> Study material:

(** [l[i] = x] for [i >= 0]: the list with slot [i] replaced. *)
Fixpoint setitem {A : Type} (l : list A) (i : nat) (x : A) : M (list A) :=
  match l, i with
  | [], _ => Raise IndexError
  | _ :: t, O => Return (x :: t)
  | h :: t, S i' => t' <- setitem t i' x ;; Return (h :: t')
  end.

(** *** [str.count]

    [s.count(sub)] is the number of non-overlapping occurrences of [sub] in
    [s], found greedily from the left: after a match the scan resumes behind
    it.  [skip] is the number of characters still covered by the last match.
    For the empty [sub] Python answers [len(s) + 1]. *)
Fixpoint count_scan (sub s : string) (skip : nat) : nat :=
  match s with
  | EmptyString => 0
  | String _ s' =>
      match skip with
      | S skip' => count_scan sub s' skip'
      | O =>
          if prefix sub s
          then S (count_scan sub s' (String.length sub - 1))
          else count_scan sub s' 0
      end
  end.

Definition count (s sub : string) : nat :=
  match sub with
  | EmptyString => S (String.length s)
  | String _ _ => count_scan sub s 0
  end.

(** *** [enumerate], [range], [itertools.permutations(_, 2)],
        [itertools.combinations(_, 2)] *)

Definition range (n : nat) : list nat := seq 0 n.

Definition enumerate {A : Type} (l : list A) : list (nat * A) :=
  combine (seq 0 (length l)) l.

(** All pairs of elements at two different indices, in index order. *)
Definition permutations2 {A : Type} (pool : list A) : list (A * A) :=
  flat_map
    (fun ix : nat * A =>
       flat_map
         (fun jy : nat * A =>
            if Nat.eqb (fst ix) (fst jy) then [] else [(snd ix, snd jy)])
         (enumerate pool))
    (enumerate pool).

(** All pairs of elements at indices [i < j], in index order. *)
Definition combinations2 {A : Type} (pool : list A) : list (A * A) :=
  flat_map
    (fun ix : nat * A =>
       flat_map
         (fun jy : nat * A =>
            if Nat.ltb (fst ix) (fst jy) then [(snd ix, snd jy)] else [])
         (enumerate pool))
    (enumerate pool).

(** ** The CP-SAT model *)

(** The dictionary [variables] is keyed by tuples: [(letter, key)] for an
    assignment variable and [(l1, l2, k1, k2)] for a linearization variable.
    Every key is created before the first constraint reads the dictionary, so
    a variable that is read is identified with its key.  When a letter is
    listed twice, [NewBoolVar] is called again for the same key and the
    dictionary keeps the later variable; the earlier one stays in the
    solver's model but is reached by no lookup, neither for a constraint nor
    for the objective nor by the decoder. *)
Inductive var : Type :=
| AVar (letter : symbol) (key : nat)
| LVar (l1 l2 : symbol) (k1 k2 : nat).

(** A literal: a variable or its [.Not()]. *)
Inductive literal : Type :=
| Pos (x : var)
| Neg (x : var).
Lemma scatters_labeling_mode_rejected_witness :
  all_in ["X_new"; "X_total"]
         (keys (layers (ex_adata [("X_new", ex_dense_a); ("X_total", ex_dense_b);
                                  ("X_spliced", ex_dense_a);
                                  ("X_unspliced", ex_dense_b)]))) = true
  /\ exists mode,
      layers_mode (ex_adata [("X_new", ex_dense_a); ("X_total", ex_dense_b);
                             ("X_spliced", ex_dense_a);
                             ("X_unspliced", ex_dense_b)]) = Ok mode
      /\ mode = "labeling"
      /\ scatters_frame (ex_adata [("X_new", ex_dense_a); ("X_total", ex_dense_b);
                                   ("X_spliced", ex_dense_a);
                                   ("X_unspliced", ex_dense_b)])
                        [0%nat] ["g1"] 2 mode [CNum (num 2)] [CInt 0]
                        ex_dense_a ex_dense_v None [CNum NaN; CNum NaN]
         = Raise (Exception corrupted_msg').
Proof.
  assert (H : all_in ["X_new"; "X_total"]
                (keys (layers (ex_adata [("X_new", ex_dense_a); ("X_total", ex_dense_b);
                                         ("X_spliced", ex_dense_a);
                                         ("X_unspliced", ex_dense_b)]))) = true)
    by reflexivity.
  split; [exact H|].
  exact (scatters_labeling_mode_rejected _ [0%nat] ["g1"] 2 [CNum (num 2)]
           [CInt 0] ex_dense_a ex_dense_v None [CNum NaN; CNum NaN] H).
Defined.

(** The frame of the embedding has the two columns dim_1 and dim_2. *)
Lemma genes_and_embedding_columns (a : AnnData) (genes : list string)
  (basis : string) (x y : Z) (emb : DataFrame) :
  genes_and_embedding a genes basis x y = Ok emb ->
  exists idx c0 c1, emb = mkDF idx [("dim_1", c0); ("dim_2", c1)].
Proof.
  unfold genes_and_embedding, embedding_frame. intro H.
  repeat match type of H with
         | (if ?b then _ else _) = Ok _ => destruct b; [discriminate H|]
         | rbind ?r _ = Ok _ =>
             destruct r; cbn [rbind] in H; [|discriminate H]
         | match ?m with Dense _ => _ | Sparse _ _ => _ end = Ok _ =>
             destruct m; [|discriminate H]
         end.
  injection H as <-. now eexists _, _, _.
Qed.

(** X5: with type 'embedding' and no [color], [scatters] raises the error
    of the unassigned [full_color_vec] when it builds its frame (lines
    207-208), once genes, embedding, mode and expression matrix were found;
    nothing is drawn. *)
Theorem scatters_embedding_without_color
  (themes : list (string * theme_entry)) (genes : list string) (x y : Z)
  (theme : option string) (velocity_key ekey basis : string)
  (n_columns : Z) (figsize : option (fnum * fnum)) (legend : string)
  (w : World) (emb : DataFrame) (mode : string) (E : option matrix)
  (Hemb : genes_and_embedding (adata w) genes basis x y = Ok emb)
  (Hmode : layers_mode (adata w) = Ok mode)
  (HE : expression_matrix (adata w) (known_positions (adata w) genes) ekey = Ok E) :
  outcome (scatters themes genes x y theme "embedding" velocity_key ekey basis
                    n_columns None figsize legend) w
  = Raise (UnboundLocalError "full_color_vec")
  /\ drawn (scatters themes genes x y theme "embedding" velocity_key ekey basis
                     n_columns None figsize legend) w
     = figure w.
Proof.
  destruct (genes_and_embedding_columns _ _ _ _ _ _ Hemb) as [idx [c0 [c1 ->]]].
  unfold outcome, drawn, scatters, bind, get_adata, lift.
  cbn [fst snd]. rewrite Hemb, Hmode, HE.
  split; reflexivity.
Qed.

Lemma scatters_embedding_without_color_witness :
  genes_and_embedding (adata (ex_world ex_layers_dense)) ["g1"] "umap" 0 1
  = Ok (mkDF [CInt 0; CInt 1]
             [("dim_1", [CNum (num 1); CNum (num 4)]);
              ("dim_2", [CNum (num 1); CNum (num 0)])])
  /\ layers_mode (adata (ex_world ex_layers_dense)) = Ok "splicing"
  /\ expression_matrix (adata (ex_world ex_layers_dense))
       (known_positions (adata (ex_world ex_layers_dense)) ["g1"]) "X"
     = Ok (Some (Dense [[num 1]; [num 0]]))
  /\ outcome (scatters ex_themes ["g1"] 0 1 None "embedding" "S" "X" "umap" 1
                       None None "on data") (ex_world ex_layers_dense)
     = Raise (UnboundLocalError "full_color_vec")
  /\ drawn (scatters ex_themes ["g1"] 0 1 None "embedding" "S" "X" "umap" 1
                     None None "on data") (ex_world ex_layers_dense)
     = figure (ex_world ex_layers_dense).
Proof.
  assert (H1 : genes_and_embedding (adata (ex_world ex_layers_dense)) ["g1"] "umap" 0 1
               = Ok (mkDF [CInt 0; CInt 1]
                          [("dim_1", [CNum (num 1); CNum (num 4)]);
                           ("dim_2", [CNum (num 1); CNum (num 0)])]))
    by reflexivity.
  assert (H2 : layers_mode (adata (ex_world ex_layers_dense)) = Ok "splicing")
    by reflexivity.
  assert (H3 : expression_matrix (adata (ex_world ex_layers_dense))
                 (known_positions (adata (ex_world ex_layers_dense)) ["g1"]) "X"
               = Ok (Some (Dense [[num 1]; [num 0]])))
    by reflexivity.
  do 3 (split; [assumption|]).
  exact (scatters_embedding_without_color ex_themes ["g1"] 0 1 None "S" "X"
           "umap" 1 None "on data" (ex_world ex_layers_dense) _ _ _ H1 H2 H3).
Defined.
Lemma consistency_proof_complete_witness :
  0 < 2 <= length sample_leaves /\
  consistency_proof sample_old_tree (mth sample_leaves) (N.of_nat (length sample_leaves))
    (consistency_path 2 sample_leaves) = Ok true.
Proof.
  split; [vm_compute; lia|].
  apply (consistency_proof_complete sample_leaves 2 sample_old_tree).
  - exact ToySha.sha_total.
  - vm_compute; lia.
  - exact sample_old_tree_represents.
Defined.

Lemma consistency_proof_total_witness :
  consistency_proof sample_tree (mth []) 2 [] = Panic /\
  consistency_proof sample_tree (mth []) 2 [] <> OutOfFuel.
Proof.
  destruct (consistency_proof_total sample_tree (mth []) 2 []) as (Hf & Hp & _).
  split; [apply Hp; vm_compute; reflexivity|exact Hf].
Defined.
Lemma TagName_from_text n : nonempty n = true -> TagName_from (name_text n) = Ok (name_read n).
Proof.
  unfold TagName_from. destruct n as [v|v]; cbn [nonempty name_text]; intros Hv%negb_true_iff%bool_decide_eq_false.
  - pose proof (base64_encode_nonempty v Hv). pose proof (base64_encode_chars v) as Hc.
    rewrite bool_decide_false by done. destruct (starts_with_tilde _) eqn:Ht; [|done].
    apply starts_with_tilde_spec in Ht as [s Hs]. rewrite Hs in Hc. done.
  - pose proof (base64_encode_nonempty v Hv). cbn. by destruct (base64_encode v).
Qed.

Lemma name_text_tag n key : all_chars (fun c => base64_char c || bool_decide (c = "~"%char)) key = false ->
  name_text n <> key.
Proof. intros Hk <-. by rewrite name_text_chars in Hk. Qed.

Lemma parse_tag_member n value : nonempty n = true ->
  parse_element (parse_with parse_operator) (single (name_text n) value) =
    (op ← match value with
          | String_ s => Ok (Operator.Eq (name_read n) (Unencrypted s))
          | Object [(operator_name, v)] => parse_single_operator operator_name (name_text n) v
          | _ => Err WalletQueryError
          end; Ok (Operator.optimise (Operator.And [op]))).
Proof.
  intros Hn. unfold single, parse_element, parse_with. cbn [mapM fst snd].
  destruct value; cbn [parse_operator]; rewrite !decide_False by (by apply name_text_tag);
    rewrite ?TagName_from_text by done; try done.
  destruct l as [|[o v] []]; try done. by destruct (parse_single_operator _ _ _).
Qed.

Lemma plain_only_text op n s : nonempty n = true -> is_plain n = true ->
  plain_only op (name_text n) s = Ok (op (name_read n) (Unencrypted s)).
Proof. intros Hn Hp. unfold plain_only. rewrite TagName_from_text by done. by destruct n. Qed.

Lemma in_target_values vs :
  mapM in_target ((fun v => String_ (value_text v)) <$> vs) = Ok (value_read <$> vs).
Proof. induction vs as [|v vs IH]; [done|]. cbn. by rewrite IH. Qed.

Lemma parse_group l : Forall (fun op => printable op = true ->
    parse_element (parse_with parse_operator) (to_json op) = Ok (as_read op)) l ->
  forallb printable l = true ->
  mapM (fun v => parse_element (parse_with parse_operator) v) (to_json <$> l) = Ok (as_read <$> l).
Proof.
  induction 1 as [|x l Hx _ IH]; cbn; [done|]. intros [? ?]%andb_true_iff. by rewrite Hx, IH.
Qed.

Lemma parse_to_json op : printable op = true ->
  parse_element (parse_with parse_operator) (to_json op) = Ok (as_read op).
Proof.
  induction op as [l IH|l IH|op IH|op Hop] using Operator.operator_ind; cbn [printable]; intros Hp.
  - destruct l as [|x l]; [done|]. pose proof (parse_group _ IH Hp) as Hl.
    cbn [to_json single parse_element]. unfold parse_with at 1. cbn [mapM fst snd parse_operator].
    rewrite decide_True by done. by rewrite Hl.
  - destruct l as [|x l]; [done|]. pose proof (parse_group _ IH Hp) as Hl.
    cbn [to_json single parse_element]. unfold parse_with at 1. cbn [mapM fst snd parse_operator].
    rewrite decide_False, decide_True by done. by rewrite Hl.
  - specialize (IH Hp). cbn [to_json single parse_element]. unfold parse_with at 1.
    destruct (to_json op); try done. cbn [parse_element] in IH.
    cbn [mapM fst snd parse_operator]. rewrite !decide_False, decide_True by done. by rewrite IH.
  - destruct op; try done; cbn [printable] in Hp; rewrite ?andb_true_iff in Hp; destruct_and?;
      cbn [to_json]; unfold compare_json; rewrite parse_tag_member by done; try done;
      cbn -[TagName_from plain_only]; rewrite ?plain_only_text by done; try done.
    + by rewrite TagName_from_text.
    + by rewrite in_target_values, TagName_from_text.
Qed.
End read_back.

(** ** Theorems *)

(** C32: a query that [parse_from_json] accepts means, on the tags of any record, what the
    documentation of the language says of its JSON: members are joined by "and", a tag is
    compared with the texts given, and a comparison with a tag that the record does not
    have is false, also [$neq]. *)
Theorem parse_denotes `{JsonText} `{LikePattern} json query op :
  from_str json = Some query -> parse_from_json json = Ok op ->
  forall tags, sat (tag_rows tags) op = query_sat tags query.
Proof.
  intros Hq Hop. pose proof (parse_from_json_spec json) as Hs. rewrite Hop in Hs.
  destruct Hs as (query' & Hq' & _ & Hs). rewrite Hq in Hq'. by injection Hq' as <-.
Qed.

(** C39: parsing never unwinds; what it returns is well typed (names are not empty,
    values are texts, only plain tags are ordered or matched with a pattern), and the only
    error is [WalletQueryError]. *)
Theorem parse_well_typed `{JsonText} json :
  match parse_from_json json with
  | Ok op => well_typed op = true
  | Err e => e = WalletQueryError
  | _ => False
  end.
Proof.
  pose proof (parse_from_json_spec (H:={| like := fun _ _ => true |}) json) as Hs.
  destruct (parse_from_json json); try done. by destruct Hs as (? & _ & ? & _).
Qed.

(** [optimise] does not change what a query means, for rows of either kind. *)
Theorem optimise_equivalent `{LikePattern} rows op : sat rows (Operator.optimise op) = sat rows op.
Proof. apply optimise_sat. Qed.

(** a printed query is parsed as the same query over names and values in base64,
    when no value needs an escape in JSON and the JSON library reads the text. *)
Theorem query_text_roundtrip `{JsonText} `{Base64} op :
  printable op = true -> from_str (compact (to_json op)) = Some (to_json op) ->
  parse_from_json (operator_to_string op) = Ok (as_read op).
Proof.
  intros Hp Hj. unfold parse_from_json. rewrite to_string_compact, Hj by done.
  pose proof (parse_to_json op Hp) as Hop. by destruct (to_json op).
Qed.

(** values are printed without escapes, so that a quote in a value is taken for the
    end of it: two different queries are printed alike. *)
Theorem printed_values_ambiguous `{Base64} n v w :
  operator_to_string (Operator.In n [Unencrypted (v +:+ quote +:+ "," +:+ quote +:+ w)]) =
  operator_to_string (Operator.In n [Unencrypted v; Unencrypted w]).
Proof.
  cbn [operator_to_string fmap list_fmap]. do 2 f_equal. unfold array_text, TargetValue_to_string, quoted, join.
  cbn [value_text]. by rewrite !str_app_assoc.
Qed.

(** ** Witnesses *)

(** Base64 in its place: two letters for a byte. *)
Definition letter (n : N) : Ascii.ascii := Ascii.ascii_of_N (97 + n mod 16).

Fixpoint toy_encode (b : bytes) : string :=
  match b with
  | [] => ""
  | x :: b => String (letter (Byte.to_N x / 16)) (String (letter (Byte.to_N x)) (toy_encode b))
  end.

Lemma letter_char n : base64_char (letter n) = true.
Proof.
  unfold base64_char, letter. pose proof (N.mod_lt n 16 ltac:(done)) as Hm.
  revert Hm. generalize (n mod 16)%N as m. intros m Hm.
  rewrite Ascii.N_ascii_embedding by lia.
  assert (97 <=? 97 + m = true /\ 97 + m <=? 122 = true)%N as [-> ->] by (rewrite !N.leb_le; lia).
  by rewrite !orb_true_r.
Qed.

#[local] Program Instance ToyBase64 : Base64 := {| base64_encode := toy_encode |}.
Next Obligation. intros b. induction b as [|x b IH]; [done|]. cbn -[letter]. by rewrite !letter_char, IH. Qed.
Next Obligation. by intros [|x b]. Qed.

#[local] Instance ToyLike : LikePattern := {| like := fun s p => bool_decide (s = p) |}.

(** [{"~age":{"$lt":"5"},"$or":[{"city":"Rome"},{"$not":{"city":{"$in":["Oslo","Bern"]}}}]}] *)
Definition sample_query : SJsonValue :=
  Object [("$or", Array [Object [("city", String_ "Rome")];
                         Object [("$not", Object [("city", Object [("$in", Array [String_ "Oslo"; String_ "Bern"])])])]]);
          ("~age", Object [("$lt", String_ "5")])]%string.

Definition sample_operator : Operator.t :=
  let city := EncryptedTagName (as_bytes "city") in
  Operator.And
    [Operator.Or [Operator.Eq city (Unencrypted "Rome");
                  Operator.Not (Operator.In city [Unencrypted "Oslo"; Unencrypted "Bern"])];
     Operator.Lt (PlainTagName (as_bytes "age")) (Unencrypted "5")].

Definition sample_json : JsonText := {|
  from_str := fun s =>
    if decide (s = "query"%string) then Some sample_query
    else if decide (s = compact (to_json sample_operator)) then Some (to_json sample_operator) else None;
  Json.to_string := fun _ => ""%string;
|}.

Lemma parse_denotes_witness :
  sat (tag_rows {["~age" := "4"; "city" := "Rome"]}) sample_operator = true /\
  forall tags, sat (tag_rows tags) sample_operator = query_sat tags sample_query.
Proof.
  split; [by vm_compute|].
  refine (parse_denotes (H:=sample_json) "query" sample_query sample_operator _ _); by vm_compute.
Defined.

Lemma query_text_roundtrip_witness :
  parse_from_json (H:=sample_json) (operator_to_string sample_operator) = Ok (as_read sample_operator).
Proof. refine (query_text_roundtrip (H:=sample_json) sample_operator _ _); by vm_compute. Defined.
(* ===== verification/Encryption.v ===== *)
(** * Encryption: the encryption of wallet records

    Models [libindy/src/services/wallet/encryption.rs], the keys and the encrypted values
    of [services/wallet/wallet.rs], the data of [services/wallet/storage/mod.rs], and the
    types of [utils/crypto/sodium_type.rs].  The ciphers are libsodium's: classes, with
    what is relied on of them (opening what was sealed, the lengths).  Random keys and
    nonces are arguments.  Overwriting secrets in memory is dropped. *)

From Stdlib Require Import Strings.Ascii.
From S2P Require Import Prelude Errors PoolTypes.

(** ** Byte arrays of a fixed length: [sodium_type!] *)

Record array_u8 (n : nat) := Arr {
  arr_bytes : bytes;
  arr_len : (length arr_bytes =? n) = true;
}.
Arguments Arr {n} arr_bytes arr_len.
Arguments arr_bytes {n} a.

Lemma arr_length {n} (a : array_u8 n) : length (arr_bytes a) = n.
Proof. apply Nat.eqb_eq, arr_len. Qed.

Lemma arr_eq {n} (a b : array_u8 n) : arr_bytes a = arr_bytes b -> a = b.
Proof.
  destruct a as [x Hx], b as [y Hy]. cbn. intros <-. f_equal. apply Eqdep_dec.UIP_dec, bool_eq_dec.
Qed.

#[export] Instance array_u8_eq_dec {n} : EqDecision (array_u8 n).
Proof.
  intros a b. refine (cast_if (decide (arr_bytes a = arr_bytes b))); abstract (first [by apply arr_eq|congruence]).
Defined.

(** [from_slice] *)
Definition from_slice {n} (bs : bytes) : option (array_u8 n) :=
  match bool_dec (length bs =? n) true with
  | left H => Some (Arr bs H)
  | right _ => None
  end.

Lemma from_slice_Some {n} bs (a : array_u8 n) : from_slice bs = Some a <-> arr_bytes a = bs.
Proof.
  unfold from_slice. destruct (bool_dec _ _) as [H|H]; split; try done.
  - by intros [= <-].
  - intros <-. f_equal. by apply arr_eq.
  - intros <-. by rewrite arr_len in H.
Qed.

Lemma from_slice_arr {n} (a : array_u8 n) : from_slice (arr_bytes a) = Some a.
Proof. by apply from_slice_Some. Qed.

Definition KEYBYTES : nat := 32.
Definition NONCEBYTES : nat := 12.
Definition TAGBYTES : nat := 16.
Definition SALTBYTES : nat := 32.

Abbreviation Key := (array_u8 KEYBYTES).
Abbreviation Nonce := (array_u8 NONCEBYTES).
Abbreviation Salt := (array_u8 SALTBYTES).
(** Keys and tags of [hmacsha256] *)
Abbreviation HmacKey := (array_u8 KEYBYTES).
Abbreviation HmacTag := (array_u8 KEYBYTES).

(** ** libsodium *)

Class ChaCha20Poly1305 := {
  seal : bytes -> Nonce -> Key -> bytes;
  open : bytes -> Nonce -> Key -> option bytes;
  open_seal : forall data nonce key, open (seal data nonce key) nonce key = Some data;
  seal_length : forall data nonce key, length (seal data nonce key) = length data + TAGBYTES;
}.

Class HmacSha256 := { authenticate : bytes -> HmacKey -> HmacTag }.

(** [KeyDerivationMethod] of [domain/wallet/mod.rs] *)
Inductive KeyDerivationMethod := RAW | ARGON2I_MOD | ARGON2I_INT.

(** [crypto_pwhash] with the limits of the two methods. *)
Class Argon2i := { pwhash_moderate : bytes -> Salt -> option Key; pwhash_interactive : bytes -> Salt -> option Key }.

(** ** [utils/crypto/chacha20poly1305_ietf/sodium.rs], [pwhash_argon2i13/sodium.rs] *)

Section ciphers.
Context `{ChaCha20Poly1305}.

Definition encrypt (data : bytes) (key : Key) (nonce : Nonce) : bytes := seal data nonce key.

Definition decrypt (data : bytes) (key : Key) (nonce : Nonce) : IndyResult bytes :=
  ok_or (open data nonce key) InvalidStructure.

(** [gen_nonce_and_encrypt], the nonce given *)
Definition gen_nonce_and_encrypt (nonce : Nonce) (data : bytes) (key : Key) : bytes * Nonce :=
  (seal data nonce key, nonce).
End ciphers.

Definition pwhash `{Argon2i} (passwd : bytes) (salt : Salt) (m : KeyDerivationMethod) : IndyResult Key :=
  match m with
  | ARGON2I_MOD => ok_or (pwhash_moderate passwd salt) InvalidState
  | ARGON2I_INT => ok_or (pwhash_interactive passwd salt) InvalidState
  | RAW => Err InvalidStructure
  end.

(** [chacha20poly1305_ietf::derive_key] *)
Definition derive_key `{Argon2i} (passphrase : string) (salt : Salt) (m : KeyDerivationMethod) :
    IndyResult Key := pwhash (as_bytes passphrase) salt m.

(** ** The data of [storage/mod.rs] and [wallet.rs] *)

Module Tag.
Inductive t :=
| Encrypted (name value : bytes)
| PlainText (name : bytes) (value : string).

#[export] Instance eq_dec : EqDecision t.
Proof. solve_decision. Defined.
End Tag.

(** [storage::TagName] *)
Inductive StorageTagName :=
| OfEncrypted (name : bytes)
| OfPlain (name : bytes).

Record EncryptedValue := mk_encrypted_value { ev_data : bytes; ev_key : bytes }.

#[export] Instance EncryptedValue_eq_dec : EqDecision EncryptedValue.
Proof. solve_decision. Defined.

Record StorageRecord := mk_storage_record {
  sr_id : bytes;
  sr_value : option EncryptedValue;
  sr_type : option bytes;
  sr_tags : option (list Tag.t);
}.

> Required work:
Every line above that has the string "Hmode" needs to be copied.

> Answer:
  (Hmode : layers_mode (adata w) = Ok mode)
  cbn [fst snd]. rewrite Hemb, Hmode, HE.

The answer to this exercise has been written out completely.